TASK: What lines below include the string "absorbIntentionsAndAdvance"? Pick them out and copy them.

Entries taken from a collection
++++++++++

(** X4. One pass of the class-based script with [DN_rule] as its only node,
    under any precedence list that names ["baseline"], is one step of the
    classical automaton on the snapshot of the field: the next snapshot is
    the row the flat [runCA] computes; the node and the random generator are
    left as they were; and a whole run of such passes gives the grid of
    [runCA] from the same seed row. *)
Theorem classy_baseline_run_is_flat_ca (draws : nat -> Q) (dnId : string)
    (o : Classy.ObjectField) (rule : Z) (steps passIndex : nat)
    (f : Classy.Field) (pos : nat) :
  "baseline" ∈ Classy.precedence o ->
  let dns := [Classy.DN_rule dnId (Classy.objectId o) rule] in
  (exists f', Classy.pass draws dns o passIndex f pos = (f', dns, pos)
              /\ Classy.size f' = Classy.size f
              /\ Classy.snapshotRow f'
                 = Flat.ca_next rule (Classy.size f) (Classy.snapshotRow f))
  /\ (exists f', Classy.run_grid draws dns o steps f pos
                 = (Flat.runCA_from (flat_preset rule (Classy.size f) steps)
                      (Classy.snapshotRow f), f', dns, pos)).
Proof.
  intros Hprec dns.
  assert (Hpass : forall t g,
            Classy.pass draws dns o t g pos
            = (Classy.absorbIntentionsAndAdvance o g
                 [{| Classy.fromDN := dnId; Classy.toObject := Classy.objectId o;
                     Classy.kind := "baseline";
                     Classy.pulses := Classy.DN_rule_pulses rule g |}], dns, pos))
    by reflexivity.
  split.
  - eexists. split; [apply Hpass|]. split; [reflexivity|].
    apply classy_baseline_row, Hprec.
  - unfold Classy.run_grid, Flat.runCA_from.
    cbn [flat_preset Flat.rule Flat.size Flat.steps].
    assert (Hrun : forall n t g,
              exists g', Classy.run_passes draws dns o n t g pos
                         = (Flat.ca_rows rule (Classy.size g) n (Classy.snapshotRow g),
                            g', dns, pos)).
    { induction n as [|n IH]; intros t g.
      - exists g. reflexivity.
      - cbn [Classy.run_passes Flat.ca_rows]. rewrite Hpass.
        set (g1 := Classy.absorbIntentionsAndAdvance o g _).
        destruct (IH (S t) g1) as [g' Hg']. rewrite Hg'. exists g'.
        unfold g1. rewrite classy_baseline_row by exact Hprec. reflexivity. }
    destruct (Hrun (steps - 1)%nat 1%nat f) as [f' ->]. exists f'. reflexivity.
Qed.

Lemma classy_baseline_run_is_flat_ca_witness :
  fst (fst (fst (Classy.run_grid half_draws [Classy.DN_rule "DN_rule33" "O_field" 33]
                   {| Classy.objectId := "O_field"; Classy.precedence := ["baseline"] |}
                   3 (field_of_row [0; 1; 0]) 0)))
  = Flat.runCA_from (flat_preset 33 3 3) [0; 1; 0].
Proof.
  destruct (classy_baseline_run_is_flat_ca half_draws "DN_rule33"
              {| Classy.objectId := "O_field"; Classy.precedence := ["baseline"] |}
              33 3 1 (field_of_row [0; 1; 0]) 0%nat) as [_ [f' Hrun]].
  - cbn. left.
  - cbv zeta in Hrun. cbn [Classy.objectId] in Hrun. rewrite Hrun. reflexivity.
Defined.
(** ** Seeding *)

Lemma snapshot_of_map (size : nat) (g : nat -> Classy.Pulse) :
  Classy.snapshotRow
    (Classy.setNextState (Classy.new_Field size)
       (for_range size
          (fun (m : gmap string Classy.Pulse) i => <[Classy.cell_id i := g i]> m) ∅))
  = (fun i => Classy.value (g i)) <$> seq 0 size.
Proof.
  rewrite snapshotRow_fill.
  cbn [Classy.setNextState Classy.new_Field Classy.size].
  apply list_eq. intros i. rewrite !list_lookup_fmap.
  destruct (decide (i < size)%nat) as [Hi|Hi].
  - rewrite lookup_seq_lt by exact Hi. cbn [fmap option_fmap option_map]. f_equal.
    unfold Classy.readCell, Classy.setNextState. cbn [Classy.current].
    rewrite (next_map_lookup g), decide_True by exact Hi. reflexivity.
  - rewrite lookup_seq_ge by lia. reflexivity.
Qed.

++++++++++

RESPONSE:
            = (Classy.absorbIntentionsAndAdvance o g
        set (g1 := Classy.absorbIntentionsAndAdvance o g _).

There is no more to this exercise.